Let $(x,y) \in U \subset \mathbb{R}^{2}$, and $f:U \mapsto \mathbb{R}$ smooth. $U$ is such that $0 \leq y \leq\epsilon << 1$. In other words, $y$ is small.
Suppose that, by expanding $f(x,y)$ in $y$ about $y = 0$ for any $x$ I get the following series for $f(x,y)$:
$$f(x,y) =\frac{g(x)}{y^{2}} + \frac{h(x)}{y} + i(x)+...$$ for all $(x,y) \in U$, where $g, h, i$ are smooth function of $x$. So essentially we have $f(x,y) = O(y^{-2})$.
Using these series, I verify (say numerically) that $f(x, y^{*}) \neq 0$ for some choice of $y^{*} \neq 0 \in U$ and all $x$.
Does this imply that $f(x,y) \neq 0$ for all $y \neq 0$ by implicit function theorem, since the series expansion above gives $\frac{\partial f}{\partial y}|y^{*} \neq 0$ ?
Correction: Numerically I verify that $g(x) \neq 0$.
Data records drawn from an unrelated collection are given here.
Example hard_locks_most_strict :
  computeLocks Medium sampleRandom sampleClues = []
  /\ computeLocks Hard sampleRandom sampleClues = [2].
Proof. split; reflexivity. Qed.

(** ** Starting a case *)

(** X8. A new case keeps nothing of the previous one.  The state a case
    starts in is determined by the new case, the requested difficulty and
    the draws, together with the variables [startGame] does not touch
    (user, active puzzle clue, hint-loading flag, level-up flag, displayed
    reward): two states that agree on these start the case in the same
    state, whatever their phase, case, reveals, locks, hint, selection,
    error and celebration were. *)
Theorem new_case_discards_previous :
  forall (s0 s0' : AppState) (d : Difficulty) (r : Q)
         (newCase : MysteryCase) (random : nat -> Q),
    user s0 = user s0' ->
    activePuzzleClueId s0 = activePuzzleClueId s0' ->
    isHintLoading s0 = isHintLoading s0' ->
    showLevelUp s0 = showLevelUp s0' ->
    xpGained s0 = xpGained s0' ->
    caseStarted s0 d r newCase random = caseStarted s0' d r newCase random.
Proof.
  intros s0 s0' d r newCase random Hu Ha Hh Hl Hx.
  destruct s0, s0'. simpl in Hu, Ha, Hh, Hl, Hx. subst.
  reflexivity.
Qed.

Lemma new_case_discards_previous_witness :
  caseStarted (fst (run sampleFailedSession initialState)) Easy (3 # 8)
              blankSuspectCase sampleRandom
  = caseStarted (fst (run sampleSession initialState)) Easy (3 # 8)
                blankSuspectCase sampleRandom.
Proof.
  apply new_case_discards_previous; vm_compute; reflexivity.
Defined.

(** ** Phases *)

(** The phase after an event: unchanged, or the one the handler sets. *)
Lemma step_phase (e : Event) (s : AppState) :
  gameState (fst (step e s)) = gameState s
  \/ match e with
     | EInitialAuthCheck (Some _) _ => gameState (fst (step e s)) = Idle
     | EInitialAuthCheck None _ => gameState (fst (step e s)) = Auth
     | ELogin _ => gameState (fst (step e s)) = Idle
     | ELogout => gameState (fst (step e s)) = Auth
     | EStartGame _ _ | ENextCase _ => gameState (fst (step e s)) = Loading
     | EGenerateResolved _ _ _ => gameState (fst (step e s)) = Playing
     | EGenerateRejected => gameState (fst (step e s)) = Idle
     | ESolveCase => gameState (fst (step e s)) = Solving
     | ECloseSolving | EReExamine => gameState (fst (step e s)) = Playing
     | ESubmitSolution =>
         gameState (fst (step e s)) = Playing
         \/ gameState (fst (step e s)) = Failure
     | ECelebrationComplete | ERevealAnswer =>
         gameState (fst (step e s)) = Success
     | EResetGame | EBackToDashboard => gameState (fst (step e s)) = Idle
     | _ => False
     end.
Proof.
  destruct e; simpl step.
  - right. unfold initialAuthCheck. now destruct currentUser, hasApiKey.
  - now right.
  - now right.
  - now right.
  - now right.
  - now right.
  - left. unfold handleClueClick.
    destruct (includes (lockedClues s) clueId); simpl; [reflexivity|].
    apply revealClue_gameState.
  - left. unfold handlePuzzleSuccess.
    destruct (activePuzzleClueId s); simpl; [|reflexivity].
    now rewrite revealClue_gameState.
  - now left.
  - left. unfold fetchHint. now destruct (mystery s).
  - now left.
  - now left.
  - now right.
  - now right.
  - now left.
  - unfold submitSolution.
    destruct (negb (truthy (selectedOption s)) || negb (isSome (mystery s)));
      [now left|].
    destruct (mystery s) as [m|]; [|now left].
    destruct (strictEq (selectedOption s) (correctOptionId m)); simpl; auto.
  - now left.
  - now left.
  - now left.
  - now right.
  - now right.
  - now right.
  - now right.
  - now right.
  - now left.
  - now right.
  - now left.
Qed.

Lemma submitSolution_to_Failure (s : AppState) :
  gameState s <> Failure ->
  gameState (fst (submitSolution s)) = Failure ->
  exists m sel, mystery s = Some m /\ selectedOption s = Some sel
                /\ sel <> EmptyString /\ sel <> correctOptionId m.
Proof.
  unfold submitSolution. intros Hg.
  destruct (truthy (selectedOption s)) eqn:Ht; simpl;
    [|intros H; now elim Hg].
  destruct (mystery s) as [m|]; simpl; [|intros H; now elim Hg].
  destruct (selectedOption s) as [sel|] eqn:Hsel; [|discriminate Ht].
  destruct (strictEq (Some sel) (correctOptionId m)) eqn:He; simpl;
    [discriminate|].
  intros _. exists m, sel. repeat split.
  - now apply truthy_Some.
  - intros Heq. apply strictEq_Some in Heq. congruence.
Qed.

(** X9. How a phase is entered.  [Failure] is entered only by a
    submission with an active case and a non-empty selection other than the
    culprit; [Success] only by the end of the celebration or by
    reveal-answer; [Loading] only by starting a game; [Auth] only by logout
    or by the mount check finding no user. *)
Theorem phase_entry :
  forall (e : Event) (s : AppState),
    (gameState s <> Failure ->
     gameState (fst (step e s)) = Failure ->
     e = ESubmitSolution
     /\ exists m sel, mystery s = Some m /\ selectedOption s = Some sel
                      /\ sel <> EmptyString /\ sel <> correctOptionId m)
    /\ (gameState s <> Success ->
        gameState (fst (step e s)) = Success ->
        e = ECelebrationComplete \/ e = ERevealAnswer)
    /\ (gameState s <> Loading ->
        gameState (fst (step e s)) = Loading ->
        (exists d r, e = EStartGame d r) \/ (exists r, e = ENextCase r))
    /\ (gameState s <> Auth ->
        gameState (fst (step e s)) = Auth ->
        e = ELogout \/ exists hasApiKey, e = EInitialAuthCheck None hasApiKey).
Proof.
  intros e s. pose proof (step_phase e s) as Hp.
  split; [|split; [|split]]; intros Hg Hs;
    (destruct Hp as [Hp|Hp]; [rewrite Hp in Hs; now elim Hg|]).
  - destruct e; try contradiction; try destruct currentUser;
      try destruct Hp as [Hp|Hp]; rewrite Hp in Hs; try discriminate Hs.
    split; [reflexivity|]. apply submitSolution_to_Failure; [exact Hg|].
    exact Hp.
  - destruct e; try contradiction; try destruct currentUser;
      try destruct Hp as [Hp|Hp]; rewrite Hp in Hs; try discriminate Hs;
      auto.
  - destruct e; try contradiction; try destruct currentUser;
      try destruct Hp as [Hp|Hp]; rewrite Hp in Hs; try discriminate Hs.
    + left. now exists d, r.
    + right. now exists r.
  - destruct e; try contradiction; try destruct currentUser;
      try destruct Hp as [Hp|Hp]; rewrite Hp in Hs; try discriminate Hs.
    + right. now exists hasApiKey.
    + now left.
Qed.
Also, I mean to say $g'(x) \neq 0$ rather than $\frac{\partial f}{\partial y}|y^{*} \neq 0$. Essentially I am asking if $g'(x) \neq 0$ is equivalent in some sense $\frac{\partial f}{\partial x} \neq 0 $ which gives that for small $y$ we can continue the curve on which $f(x,y) \neq 0$...
Thanks.
No. Consider $y^* = \epsilon$ and $f(x,y) = -\frac{\epsilon}{2} + x^2 + y$.